The PD-L1/PD-1 axis is well known for its prominent immunosuppressive effects, and no less than three PD-L1/PD-1 targeting monoclonal antibodies (namely, atezolizumab, pembrolizumab and nivolumab) are currently approved by the US Food and Drug Administration (FDA) and equivalent agencies worldwide for use in cancer patients.Citation14 Corroborating a mechanistic involvement of the PD-L1/PD-1 in the ability of γδ T cells to foster pancreatic carcinogenesis, a PD-L1-targeting antibody prevented γδ T cells from inhibiting the acquisition of activation markers by αβ T cells in co-culture experiments. Moreover, KPC-derived PDAs implanted orthotopically in WT mice were sensitive to treatment with either a PD-L1-targeting or a LGALS9-targeting antibody as tumors exhibited increased infiltration by activated (CD44+CD62L) αβ T cells, while neither of these two immunotherapeutic regimens incremented the beneficial effects on tumor progression provided by the Tcrd−/−genotype.Citation13

In summary, the findings by Daley and collaborators delineate a molecular mechanism through which PDA-infiltrating γδ T cells suppress anticancer immunosurveillance (). This said, whether tumor-infiltrating γδ T cells mediate similar effects in other settings remains to be determined. Indeed, a large meta-analysis of gene expression data from approximately 18,000 human tumors identified a γδ T cell-related genetic signature as the most consistent indicator of improved disease outcome across all types of cancer confounded.Citation15 Thus, although the parallelism with CD4+CD25+FOXP3+ TREG cells leaps to the eye, it may be too early to talk about γδ TREG cells.

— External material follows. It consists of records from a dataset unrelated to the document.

(** * The in-process CQRS mediator of the generated projects

    A shallow embedding of
      templates/layered/app/application/common/models/result_model.py
      templates/layered/app/application/common/cqrs.py
    and the properties of dispatch, pipeline order, error containment and
    registration that the project documents for them. *)

From stdpp Require Import gmap strings list.

Set Default Proof Using "Type".

(** ** Python values the mediator handles *)

(** A class object.  The registries are keyed by the class itself, and the
    "no handler" message prints its [__name__]; two classes of different
    modules may share a [__name__]. *)
Record PyType := mkType { ty_module : string; ty_name : string }.

#[global] Instance PyType_eq_dec : EqDecision PyType.
Proof. solve_decision. Defined.

#[global] Instance PyType_countable : Countable PyType.
Proof.
  refine (inj_countable' (fun t => (ty_module t, ty_name t))
                         (fun p => mkType p.1 p.2) _).
  by intros [].
Defined.

(** A raised exception object: its class, whether that class derives from
    [Exception], and [str(exc)].  What derives from [BaseException] only
    ([KeyboardInterrupt], [SystemExit], [GeneratorExit],
    [asyncio.CancelledError]) asks the program or the task to stop: it is not
    a failure of host code, and [except Exception] lets it pass.  In the
    properties below "an exception" is an instance of [Exception]. *)
Record PyExc := mkExc {
  exc_type : PyType;
  exc_is_Exception : bool;
  exc_str : string
}.

(** How a call ends: it returns a value or raises. *)
Inductive Outcome (A : Type) : Type :=
  | Returned (a : A)
  | Raised (exc : PyExc).
Arguments Returned {A} a.
Arguments Raised {A} exc.

(** Calls made on the logger [app.mediator], oldest first. *)
Inductive LogLevel := DEBUG | ERROR.

Record LogRecord := mkLog {
  log_level : LogLevel;
  log_text : string;
  log_exc_info : bool
}.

Figure 1. γδ T cells foster pancreatic cancer progression by engaging immunological checkpoints on αβ T cells. Developing pancreatic ductal adenocarcinomas (PDAs) recruit high levels of γδ T cells by secreting ligands for several chemokine (C–C motif) receptors, namely CCR2, CCR5 and CCR6. PDA-infiltrating γδ T cells not only release interleukin 10 (IL-10) and interleukin 17 (IL-17), but also express galectin 9 (LGALS9) and CD274 (best known as PD-L1), hence establishing a robust immunosuppressive microenvironment that foster disease progression (A). In the absence of γδ T cells, developing PDAs recruit increased amounts of αβ T cells that are not subjected to local inhibition via PD-1 and hence efficiently limit disease progression (B).

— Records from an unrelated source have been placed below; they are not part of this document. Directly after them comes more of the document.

(** A configuration with a low entry threshold and unit weights. *)
Definition low_threshold : Config := {|
  min_price := 5;
  max_price := 1000;
  min_avg_volume := 1000000;
  min_score := 10;
  volume_surge_ratio := 18 # 10;
  trend_confirm_days := 3;
  ma_short := 20;
  ma_long := 50;
  rsi_oversold := 30;
  weights := {|
    ma_golden_cross := 1;
    macd_golden_cross := 1;
    rsi_reversal := 1;
    volume_surge := 1;
    price_breakout_52w := 1;
    price_breakout_20d := 1;
    trend_continuation := 1;
    obv_confirm := 1
  |}
|}.

(** *** Orchestrator *)

Definition fetch_one (symbol : string) : option StockData :=
  if String.eqb symbol "AAA" then Some rising else None.

Definition universe : list string := ["AAA"; "BBB"; "CCC"].
Definition run_order : list string := ["BBB"; "AAA"; "CCC"].
Definition completion_order : list string := ["CCC"; "AAA"; "BBB"].

(** *** Persistence *)

(** A small codec with the contract of [json.dumps] and [json.loads]. *)
Fixpoint enc (s : string) : string :=
  match s with
  | EmptyString => ","
  | String c rest => String "x" (String c (enc rest))
  end.

Fixpoint dumps_items (l : list string) : string :=
  match l with
  | [] => EmptyString
  | s :: rest => enc s +:+ dumps_items rest
  end.

Definition dumps (l : list string) : string := String "[" (dumps_items l).

Fixpoint dec (t : string) : list string :=
  match t with
  | String "x" (String c rest) =>
      match dec rest with
      | s :: l => String c s :: l
      | [] => []
      end
  | String "," rest => EmptyString :: dec rest
  | _ => []
  end.

Definition loads (t : string) : list string :=
  match t with
  | String "[" rest => dec rest
  | _ => []
  end.

Definition scan_time : DataStore.datetime :=
  {| DataStore.dt_date := 10; DataStore.dt_clock := 34200 |}.

Definition saved (symbol : string) (score : Z) : DataStore.ResultDict := {|
  DataStore.r_symbol := symbol;
  DataStore.r_name := "Acme Corp";
  DataStore.r_price := 100;
  DataStore.r_change_percent := 1;
  DataStore.r_volume := 5000000;
  DataStore.r_avg_volume := 2150000;
  DataStore.r_signals := ["🔥 MACD金叉确认"];
  DataStore.r_score := score
|}.

(** An entry whose volume is one above the largest SQLite INTEGER. *)
Definition oversized : DataStore.ResultDict := {|
  DataStore.r_symbol := "BIG";
  DataStore.r_name := "Acme Corp";
  DataStore.r_price := 100;
  DataStore.r_change_percent := 1;
  DataStore.r_volume := 2 ^ 63;
  DataStore.r_avg_volume := 2150000;
  DataStore.r_signals := ["🔥 MACD金叉确认"];
  DataStore.r_score := 50
|}.

(** The same symbol twice in one batch. *)
Definition twice : list DataStore.ResultDict := [saved "AAA" 50; saved "AAA" 60].

(** Two symbols with equal scores. *)
Definition tied : list DataStore.ResultDict := [saved "ZZZ" 50; saved "AAA" 50].

(** Two symbols with different scores. *)
Definition two : list DataStore.ResultDict := [saved "ZZZ" 50; saved "AAA" 60].

Definition store_of (batch : list DataStore.ResultDict) : DataStore.DB :=
  DataStore.store_after dumps batch scan_time DataStore.empty_db.

(** The row that the store holds for a saved signal. *)
Definition row_of (id : Z) (result : DataStore.ResultDict) : DataStore.ScreeningRow := {|
  DataStore.sr_id := id;
  DataStore.sr_scan_time := scan_time;
  DataStore.sr_symbol := result.(DataStore.r_symbol);
  DataStore.sr_name := result.(DataStore.r_name);
  DataStore.sr_price := result.(DataStore.r_price);
  DataStore.sr_change_percent := result.(DataStore.r_change_percent);
  DataStore.sr_volume := result.(DataStore.r_volume);
  DataStore.sr_avg_volume := result.(DataStore.r_avg_volume);
  DataStore.sr_signals := dumps result.(DataStore.r_signals);
  DataStore.sr_score := result.(DataStore.r_score)
|}.

(** *** Outcome tracking *)

Definition db0 : DataStore.DB := store_of [saved "AAA" 55].

(** Two sessions after the signal: a high of 106, no seventh session yet. *)
Definition chart_day2 : PerformanceTracker.Chart := {|
  PerformanceTracker.dates := [10; 11; 12]%Z;
  PerformanceTracker.closes := [Some 100; Some 101; Some 102];
  PerformanceTracker.highs := [Some 100; Some 106; Some 103];
  PerformanceTracker.lows := [Some 99; Some 100; Some 101]
|}.

(** Eight sessions: the seventh close after the signal is 101. *)
Definition chart_day8 : PerformanceTracker.Chart := {|
  PerformanceTracker.dates := [10; 11; 12; 13; 14; 17; 18; 19]%Z;
  PerformanceTracker.closes :=
    [Some 100; Some 101; Some 102; Some 103; Some 102; Some 101; Some 100; Some 101];
  PerformanceTracker.highs :=
    [Some 100; Some 106; Some 103; Some 104; Some 103; Some 102; Some 101; Some 102];
  PerformanceTracker.lows :=
    [Some 99; Some 100; Some 101; Some 102; Some 101; Some 100; Some 99; Some 100]
|}.

(** One pass of the tracker over record 1, with the chart it is given. *)
Definition pass (chart : PerformanceTracker.Chart) (now : Z) (db : DataStore.DB)
  : DataStore.DB :=
  match DataStore.tracking_row db 1 with
  | Some row => PerformanceTracker.update_one row (Some chart) now db
  | None => db
  end.

Definition db1 : DataStore.DB := pass chart_day2 12 db0.
Definition db2 : DataStore.DB := pass chart_day8 19 db1.

(** Eight sessions with a seventh close of 104 and no high above 104.5. *)
Definition chart_full : PerformanceTracker.Chart := {|
  PerformanceTracker.dates := [10; 11; 12; 13; 14; 17; 18; 19]%Z;
  PerformanceTracker.closes :=
    [Some 100; Some 101; Some 102; Some 103; Some 103; Some 104; Some 104; Some 104];
  PerformanceTracker.highs :=
    [Some 100; Some 102; Some 103; Some 104; Some 104; Some (209 # 2); Some (209 # 2);
     Some (209 # 2)];
  PerformanceTracker.lows :=
    [Some 99; Some 100; Some 101; Some 102; Some 102; Some 103; Some 103; Some 103]
|}.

Figure 1. γδ T cells foster pancreatic cancer progression by engaging immunological checkpoints on αβ T cells. Developing pancreatic ductal adenocarcinomas (PDAs) recruit high levels of γδ T cells by secreting ligands for several chemokine (C–C motif) receptors, namely CCR2, CCR5 and CCR6. PDA-infiltrating γδ T cells not only release interleukin 10 (IL-10) and interleukin 17 (IL-17), but also express galectin 9 (LGALS9) and CD274 (best known as PD-L1), hence establishing a robust immunosuppressive microenvironment that foster disease progression (A). In the absence of γδ T cells, developing PDAs recruit increased amounts of αβ T cells that are not subjected to local inhibition via PD-1 and hence efficiently limit disease progression (B).

Disclosure of potential conflicts of interest

No potential conflicts of interest were disclosed.